(Extracted material Opens)

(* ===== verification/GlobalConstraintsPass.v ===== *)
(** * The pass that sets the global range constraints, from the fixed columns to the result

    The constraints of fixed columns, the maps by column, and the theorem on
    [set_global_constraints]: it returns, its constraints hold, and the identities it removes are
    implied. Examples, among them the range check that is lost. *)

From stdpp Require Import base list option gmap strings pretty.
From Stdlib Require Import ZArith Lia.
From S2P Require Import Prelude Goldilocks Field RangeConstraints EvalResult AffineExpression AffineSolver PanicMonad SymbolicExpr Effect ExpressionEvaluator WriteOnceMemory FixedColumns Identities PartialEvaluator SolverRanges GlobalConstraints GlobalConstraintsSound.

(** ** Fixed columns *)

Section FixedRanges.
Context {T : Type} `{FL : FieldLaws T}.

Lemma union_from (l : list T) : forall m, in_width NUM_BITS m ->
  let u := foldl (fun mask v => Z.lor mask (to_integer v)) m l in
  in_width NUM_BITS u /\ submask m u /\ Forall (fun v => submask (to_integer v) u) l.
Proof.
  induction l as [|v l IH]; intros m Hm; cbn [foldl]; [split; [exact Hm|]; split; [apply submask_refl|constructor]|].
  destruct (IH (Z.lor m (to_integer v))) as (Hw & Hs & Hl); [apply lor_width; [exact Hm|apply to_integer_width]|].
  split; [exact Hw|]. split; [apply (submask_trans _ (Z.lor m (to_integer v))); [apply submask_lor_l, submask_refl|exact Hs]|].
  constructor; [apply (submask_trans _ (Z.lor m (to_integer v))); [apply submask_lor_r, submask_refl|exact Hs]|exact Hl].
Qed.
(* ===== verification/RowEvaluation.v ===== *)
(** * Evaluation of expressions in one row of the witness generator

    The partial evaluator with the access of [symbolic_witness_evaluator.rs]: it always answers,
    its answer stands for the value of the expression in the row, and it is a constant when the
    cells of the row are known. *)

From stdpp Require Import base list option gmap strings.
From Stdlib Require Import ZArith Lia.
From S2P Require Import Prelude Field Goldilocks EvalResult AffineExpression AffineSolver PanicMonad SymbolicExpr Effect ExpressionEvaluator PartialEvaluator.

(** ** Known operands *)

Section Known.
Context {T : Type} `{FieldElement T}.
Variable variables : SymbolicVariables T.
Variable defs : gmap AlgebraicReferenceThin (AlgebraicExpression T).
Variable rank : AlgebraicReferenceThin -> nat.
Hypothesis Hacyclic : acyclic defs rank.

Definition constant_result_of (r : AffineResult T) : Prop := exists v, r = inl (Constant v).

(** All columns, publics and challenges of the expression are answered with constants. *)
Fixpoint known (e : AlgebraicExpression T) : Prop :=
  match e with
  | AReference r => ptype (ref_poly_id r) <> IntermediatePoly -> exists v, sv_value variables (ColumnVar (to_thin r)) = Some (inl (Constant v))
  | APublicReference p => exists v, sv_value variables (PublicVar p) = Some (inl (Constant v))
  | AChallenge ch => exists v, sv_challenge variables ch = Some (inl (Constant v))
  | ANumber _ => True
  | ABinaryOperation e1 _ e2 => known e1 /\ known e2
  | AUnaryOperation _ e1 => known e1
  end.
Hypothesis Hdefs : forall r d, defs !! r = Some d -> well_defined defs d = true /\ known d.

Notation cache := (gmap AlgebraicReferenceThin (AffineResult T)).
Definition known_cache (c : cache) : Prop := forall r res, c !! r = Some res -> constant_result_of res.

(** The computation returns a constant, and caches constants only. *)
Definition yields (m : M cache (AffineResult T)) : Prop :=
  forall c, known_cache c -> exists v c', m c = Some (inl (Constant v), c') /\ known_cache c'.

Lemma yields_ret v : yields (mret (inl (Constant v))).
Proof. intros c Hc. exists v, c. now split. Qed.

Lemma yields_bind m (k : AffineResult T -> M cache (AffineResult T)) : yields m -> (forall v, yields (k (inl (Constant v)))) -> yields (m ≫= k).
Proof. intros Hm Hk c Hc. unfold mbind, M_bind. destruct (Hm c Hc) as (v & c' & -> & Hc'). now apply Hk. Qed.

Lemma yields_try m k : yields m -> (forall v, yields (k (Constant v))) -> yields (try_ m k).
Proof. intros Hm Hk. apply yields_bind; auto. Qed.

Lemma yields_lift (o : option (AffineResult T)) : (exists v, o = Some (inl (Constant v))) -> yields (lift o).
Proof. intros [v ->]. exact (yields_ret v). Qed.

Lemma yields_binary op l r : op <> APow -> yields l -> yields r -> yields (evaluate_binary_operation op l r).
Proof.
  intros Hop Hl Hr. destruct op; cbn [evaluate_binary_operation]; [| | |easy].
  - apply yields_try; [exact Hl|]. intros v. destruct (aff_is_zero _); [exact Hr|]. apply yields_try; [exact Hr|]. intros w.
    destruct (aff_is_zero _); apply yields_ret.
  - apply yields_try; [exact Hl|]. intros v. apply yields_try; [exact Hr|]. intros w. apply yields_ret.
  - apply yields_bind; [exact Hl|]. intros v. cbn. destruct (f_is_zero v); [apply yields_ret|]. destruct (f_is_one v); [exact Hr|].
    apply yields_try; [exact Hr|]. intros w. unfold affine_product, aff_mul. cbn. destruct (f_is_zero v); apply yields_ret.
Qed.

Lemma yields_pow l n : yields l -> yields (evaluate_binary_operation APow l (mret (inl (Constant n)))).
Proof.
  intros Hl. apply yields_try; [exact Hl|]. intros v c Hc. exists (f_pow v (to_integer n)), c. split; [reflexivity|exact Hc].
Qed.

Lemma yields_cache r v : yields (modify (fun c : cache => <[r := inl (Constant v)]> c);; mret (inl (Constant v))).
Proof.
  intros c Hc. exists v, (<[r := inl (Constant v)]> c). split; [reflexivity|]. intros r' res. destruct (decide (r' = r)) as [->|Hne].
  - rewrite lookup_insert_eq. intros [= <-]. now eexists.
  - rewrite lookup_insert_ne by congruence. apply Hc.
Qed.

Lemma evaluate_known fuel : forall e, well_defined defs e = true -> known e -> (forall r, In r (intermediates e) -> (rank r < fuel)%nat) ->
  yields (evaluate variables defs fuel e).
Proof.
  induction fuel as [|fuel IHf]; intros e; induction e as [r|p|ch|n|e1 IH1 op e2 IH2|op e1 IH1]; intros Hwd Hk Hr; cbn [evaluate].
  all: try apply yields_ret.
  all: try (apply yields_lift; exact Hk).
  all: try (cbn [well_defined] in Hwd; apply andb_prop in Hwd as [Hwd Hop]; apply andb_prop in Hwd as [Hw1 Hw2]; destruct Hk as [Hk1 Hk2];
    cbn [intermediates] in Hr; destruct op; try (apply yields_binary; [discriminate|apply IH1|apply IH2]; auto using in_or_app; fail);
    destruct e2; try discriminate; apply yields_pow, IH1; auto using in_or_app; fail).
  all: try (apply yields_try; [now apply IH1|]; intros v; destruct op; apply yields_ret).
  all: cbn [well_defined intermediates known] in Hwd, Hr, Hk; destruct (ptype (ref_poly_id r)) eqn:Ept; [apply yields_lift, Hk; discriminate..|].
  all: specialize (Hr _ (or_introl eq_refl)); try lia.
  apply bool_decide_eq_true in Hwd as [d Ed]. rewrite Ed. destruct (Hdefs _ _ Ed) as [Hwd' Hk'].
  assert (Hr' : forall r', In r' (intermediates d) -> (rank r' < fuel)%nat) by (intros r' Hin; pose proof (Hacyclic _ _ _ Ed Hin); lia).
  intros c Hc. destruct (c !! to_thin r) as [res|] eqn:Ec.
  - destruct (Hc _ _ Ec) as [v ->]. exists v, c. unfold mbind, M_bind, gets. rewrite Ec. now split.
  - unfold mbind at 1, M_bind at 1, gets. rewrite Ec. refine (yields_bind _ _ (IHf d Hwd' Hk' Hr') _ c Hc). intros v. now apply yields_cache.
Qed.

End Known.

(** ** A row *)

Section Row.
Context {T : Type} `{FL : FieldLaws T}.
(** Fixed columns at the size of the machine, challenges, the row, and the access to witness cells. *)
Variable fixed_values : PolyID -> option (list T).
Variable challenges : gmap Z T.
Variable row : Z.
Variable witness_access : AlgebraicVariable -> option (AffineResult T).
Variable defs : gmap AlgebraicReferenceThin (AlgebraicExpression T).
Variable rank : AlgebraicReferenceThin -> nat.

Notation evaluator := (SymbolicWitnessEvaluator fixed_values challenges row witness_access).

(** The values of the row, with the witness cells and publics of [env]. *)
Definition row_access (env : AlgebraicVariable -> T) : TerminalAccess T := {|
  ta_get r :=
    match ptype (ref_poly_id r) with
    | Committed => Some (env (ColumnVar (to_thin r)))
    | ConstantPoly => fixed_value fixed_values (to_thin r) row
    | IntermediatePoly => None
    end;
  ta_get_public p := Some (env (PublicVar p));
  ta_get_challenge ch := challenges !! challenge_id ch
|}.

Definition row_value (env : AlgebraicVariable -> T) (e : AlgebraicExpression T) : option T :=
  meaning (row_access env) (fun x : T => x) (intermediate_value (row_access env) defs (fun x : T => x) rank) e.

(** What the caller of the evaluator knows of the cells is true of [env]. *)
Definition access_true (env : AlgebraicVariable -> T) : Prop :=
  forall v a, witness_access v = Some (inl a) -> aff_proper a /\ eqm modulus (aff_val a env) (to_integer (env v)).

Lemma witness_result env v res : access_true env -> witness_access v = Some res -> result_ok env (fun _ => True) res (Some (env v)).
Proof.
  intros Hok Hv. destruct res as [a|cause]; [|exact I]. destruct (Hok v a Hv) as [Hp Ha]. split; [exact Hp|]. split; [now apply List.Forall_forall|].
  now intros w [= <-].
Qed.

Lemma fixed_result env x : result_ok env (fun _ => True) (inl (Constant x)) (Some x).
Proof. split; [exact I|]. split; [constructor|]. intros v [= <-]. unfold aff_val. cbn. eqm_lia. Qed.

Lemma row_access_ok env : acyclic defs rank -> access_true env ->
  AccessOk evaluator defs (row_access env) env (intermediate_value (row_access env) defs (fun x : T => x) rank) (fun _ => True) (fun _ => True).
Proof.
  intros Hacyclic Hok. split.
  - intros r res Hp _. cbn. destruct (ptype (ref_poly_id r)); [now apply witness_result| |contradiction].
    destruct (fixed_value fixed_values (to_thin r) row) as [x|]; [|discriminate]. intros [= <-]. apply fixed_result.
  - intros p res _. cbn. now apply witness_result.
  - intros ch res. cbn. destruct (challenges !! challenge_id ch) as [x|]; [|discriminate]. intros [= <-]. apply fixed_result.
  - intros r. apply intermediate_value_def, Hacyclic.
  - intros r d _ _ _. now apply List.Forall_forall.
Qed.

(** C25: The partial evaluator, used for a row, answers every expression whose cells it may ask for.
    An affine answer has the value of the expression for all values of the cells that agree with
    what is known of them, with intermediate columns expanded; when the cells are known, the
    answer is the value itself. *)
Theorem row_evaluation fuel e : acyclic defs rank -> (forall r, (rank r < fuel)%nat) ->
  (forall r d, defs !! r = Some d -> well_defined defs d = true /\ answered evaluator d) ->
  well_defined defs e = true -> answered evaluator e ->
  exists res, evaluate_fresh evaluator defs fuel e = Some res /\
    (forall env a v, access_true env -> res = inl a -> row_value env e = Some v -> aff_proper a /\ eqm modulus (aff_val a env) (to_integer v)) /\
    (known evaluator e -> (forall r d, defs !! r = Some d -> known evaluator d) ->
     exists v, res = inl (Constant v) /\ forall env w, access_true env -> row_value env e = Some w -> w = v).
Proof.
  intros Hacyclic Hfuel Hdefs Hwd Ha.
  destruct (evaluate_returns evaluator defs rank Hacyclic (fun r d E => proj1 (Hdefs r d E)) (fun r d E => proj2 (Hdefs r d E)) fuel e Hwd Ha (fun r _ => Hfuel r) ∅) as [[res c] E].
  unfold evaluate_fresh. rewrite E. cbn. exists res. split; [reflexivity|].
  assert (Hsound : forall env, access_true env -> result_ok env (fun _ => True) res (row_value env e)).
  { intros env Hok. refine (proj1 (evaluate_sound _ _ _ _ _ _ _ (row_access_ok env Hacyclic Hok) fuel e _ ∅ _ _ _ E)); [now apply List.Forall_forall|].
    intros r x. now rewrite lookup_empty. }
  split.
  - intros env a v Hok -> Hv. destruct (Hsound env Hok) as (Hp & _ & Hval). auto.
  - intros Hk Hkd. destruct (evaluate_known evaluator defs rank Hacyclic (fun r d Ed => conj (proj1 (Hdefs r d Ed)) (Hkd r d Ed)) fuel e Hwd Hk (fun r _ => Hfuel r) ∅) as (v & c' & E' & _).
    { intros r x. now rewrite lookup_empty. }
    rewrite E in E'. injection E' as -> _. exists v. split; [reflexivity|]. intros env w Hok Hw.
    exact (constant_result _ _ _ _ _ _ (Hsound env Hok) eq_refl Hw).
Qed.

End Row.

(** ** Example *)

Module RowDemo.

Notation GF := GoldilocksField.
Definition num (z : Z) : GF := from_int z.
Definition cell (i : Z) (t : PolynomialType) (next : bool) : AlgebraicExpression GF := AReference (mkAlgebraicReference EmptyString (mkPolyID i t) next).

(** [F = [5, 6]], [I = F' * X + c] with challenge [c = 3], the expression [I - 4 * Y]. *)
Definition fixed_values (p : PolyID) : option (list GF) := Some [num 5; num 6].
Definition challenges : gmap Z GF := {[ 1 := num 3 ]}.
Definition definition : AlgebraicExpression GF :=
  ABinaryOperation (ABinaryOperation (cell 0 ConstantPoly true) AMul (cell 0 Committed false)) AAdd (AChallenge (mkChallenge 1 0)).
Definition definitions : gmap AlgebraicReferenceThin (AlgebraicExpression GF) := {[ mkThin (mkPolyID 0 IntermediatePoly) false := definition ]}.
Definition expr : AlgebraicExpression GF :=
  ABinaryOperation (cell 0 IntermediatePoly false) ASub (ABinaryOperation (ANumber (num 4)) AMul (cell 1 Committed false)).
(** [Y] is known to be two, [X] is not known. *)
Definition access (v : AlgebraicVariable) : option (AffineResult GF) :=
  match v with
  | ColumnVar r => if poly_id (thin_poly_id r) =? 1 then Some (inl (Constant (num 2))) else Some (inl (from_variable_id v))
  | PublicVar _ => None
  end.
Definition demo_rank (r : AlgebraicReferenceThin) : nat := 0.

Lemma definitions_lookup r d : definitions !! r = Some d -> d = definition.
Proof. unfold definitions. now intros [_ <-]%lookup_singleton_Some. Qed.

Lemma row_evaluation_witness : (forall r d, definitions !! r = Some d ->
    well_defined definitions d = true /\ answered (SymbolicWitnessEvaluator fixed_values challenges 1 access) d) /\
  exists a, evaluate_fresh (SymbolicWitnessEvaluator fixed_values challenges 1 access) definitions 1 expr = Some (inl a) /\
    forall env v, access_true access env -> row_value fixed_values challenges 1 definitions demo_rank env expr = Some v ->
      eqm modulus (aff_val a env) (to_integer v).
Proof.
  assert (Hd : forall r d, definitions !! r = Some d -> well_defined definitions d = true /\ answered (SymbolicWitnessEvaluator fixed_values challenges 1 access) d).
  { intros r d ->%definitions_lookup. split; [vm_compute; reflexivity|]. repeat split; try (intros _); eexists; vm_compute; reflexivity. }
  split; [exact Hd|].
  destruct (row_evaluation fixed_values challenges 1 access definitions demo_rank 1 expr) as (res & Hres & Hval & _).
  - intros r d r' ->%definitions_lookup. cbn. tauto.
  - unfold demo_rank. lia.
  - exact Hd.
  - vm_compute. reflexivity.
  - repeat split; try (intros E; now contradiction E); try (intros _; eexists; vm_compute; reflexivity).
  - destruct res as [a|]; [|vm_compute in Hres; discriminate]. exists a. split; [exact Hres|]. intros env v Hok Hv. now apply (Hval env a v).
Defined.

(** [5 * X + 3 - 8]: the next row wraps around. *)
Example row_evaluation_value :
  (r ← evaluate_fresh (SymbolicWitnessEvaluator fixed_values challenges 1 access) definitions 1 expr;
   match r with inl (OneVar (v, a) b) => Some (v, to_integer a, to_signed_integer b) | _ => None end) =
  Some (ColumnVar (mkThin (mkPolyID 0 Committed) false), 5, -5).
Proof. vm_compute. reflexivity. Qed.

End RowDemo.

(Extracted material Closes)

■ Your objective ■
Return a word-for-word copy of the lines above from the one holding "destruct (row_evaluation fixed_values" through the one holding "(r ← evaluate_fresh", with both of them included and nothing besides.

■ Solution to this problem ■
  destruct (row_evaluation fixed_values challenges 1 access definitions demo_rank 1 expr) as (res & Hres & Hval & _).
  - intros r d r' ->%definitions_lookup. cbn. tauto.
  - unfold demo_rank. lia.
  - exact Hd.
  - vm_compute. reflexivity.
  - repeat split; try (intros E; now contradiction E); try (intros _; eexists; vm_compute; reflexivity).
  - destruct res as [a|]; [|vm_compute in Hres; discriminate]. exists a. split; [exact Hres|]. intros env v Hok Hv. now apply (Hval env a v).
Defined.

(** [5 * X + 3 - 8]: the next row wraps around. *)
Example row_evaluation_value :
  (r ← evaluate_fresh (SymbolicWitnessEvaluator fixed_values challenges 1 access) definitions 1 expr;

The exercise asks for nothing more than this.